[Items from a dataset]
+---+
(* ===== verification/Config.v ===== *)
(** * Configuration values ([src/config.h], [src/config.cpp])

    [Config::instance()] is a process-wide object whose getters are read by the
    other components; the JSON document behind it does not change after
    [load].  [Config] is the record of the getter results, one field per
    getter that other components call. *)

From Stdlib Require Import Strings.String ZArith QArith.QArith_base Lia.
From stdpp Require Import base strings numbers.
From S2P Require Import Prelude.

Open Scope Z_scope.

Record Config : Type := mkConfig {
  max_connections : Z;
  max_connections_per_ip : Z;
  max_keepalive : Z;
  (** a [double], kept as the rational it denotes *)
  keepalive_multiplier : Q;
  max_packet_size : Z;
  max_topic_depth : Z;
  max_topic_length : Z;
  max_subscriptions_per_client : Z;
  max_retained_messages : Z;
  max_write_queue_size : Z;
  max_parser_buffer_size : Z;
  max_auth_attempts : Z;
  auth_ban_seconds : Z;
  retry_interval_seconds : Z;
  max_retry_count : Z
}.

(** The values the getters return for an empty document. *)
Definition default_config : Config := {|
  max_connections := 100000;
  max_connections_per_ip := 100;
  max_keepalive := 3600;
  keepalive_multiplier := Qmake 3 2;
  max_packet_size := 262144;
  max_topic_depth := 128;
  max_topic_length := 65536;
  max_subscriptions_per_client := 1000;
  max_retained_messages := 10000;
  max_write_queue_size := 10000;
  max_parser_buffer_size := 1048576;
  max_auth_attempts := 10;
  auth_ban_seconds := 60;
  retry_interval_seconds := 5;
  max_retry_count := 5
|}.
+---+
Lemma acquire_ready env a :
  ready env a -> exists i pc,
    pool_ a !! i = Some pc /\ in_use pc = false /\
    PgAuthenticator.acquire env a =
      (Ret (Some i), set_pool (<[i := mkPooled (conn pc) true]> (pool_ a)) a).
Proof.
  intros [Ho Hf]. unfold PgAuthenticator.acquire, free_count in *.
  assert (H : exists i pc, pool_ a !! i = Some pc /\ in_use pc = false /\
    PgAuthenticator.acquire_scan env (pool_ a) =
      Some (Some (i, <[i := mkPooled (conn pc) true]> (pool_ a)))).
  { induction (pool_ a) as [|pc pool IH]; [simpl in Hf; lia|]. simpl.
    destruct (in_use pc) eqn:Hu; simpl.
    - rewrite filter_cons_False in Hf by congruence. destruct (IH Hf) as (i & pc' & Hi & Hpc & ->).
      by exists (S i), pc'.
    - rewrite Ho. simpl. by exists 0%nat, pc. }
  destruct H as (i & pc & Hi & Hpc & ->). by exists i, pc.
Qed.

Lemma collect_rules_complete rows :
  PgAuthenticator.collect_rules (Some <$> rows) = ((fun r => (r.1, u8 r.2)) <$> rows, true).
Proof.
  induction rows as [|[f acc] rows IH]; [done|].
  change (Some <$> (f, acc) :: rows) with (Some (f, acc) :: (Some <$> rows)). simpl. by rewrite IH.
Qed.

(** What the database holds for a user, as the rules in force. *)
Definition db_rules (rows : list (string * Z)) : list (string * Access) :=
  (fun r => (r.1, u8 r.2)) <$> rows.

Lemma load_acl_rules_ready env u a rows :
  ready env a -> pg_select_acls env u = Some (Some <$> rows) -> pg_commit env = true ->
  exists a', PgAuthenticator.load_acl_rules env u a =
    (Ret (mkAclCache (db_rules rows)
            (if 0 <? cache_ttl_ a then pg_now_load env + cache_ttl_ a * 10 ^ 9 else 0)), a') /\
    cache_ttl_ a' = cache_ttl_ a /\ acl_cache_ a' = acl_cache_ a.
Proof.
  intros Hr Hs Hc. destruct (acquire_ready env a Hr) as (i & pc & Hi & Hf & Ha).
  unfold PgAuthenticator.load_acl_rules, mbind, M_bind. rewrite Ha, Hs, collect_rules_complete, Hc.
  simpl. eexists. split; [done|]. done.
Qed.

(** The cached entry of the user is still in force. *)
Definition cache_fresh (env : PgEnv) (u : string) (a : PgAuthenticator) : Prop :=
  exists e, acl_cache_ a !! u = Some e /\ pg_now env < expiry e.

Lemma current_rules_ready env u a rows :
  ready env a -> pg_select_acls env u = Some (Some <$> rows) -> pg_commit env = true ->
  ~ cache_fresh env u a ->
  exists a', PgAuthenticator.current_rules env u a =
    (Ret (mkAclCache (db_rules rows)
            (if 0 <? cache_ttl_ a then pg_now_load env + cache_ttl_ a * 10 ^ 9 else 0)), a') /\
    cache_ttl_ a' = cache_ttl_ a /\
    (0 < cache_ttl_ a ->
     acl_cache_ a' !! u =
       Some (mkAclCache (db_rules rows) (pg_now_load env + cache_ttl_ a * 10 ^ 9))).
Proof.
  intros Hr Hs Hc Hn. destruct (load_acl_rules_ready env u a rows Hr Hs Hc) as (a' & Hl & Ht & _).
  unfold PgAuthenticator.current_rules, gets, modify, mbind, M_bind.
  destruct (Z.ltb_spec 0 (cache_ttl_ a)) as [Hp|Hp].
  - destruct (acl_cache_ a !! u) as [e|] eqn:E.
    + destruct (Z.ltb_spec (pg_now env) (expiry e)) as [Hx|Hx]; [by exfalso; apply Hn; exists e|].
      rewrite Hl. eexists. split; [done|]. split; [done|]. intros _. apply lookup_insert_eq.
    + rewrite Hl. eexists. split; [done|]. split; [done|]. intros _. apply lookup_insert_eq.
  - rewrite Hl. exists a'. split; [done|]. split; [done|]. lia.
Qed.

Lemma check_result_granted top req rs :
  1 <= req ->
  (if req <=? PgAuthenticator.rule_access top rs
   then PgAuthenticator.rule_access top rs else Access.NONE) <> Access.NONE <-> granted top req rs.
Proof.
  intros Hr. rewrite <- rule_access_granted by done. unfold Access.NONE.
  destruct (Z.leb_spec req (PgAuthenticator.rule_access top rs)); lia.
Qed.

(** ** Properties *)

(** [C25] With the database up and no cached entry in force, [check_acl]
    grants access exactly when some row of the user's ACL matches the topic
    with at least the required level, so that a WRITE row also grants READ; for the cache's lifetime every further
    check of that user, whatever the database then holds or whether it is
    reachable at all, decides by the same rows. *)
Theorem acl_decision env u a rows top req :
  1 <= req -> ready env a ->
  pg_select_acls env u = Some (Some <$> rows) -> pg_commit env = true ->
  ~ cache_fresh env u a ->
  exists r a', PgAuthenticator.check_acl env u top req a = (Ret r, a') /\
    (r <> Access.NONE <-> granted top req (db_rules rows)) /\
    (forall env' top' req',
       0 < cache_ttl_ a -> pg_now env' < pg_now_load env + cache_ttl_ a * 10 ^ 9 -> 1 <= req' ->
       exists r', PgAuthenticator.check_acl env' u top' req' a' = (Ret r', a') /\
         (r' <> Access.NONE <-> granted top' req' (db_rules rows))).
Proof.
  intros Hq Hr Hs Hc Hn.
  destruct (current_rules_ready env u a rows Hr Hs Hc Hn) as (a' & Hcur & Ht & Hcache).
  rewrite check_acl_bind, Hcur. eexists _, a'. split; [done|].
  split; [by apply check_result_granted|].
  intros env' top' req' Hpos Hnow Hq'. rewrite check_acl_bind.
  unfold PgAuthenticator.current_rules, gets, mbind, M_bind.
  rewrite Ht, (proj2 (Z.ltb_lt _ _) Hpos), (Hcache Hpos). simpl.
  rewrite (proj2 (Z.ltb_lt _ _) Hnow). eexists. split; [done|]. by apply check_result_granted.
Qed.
+---+
■ TASK TO CARRY OUT
Copy out the lines above with "Hpos" in them.

■ OUTPUT FOR THIS EXERCISE
  intros env' top' req' Hpos Hnow Hq'. rewrite check_acl_bind.
  rewrite Ht, (proj2 (Z.ltb_lt _ _) Hpos), (Hcache Hpos). simpl.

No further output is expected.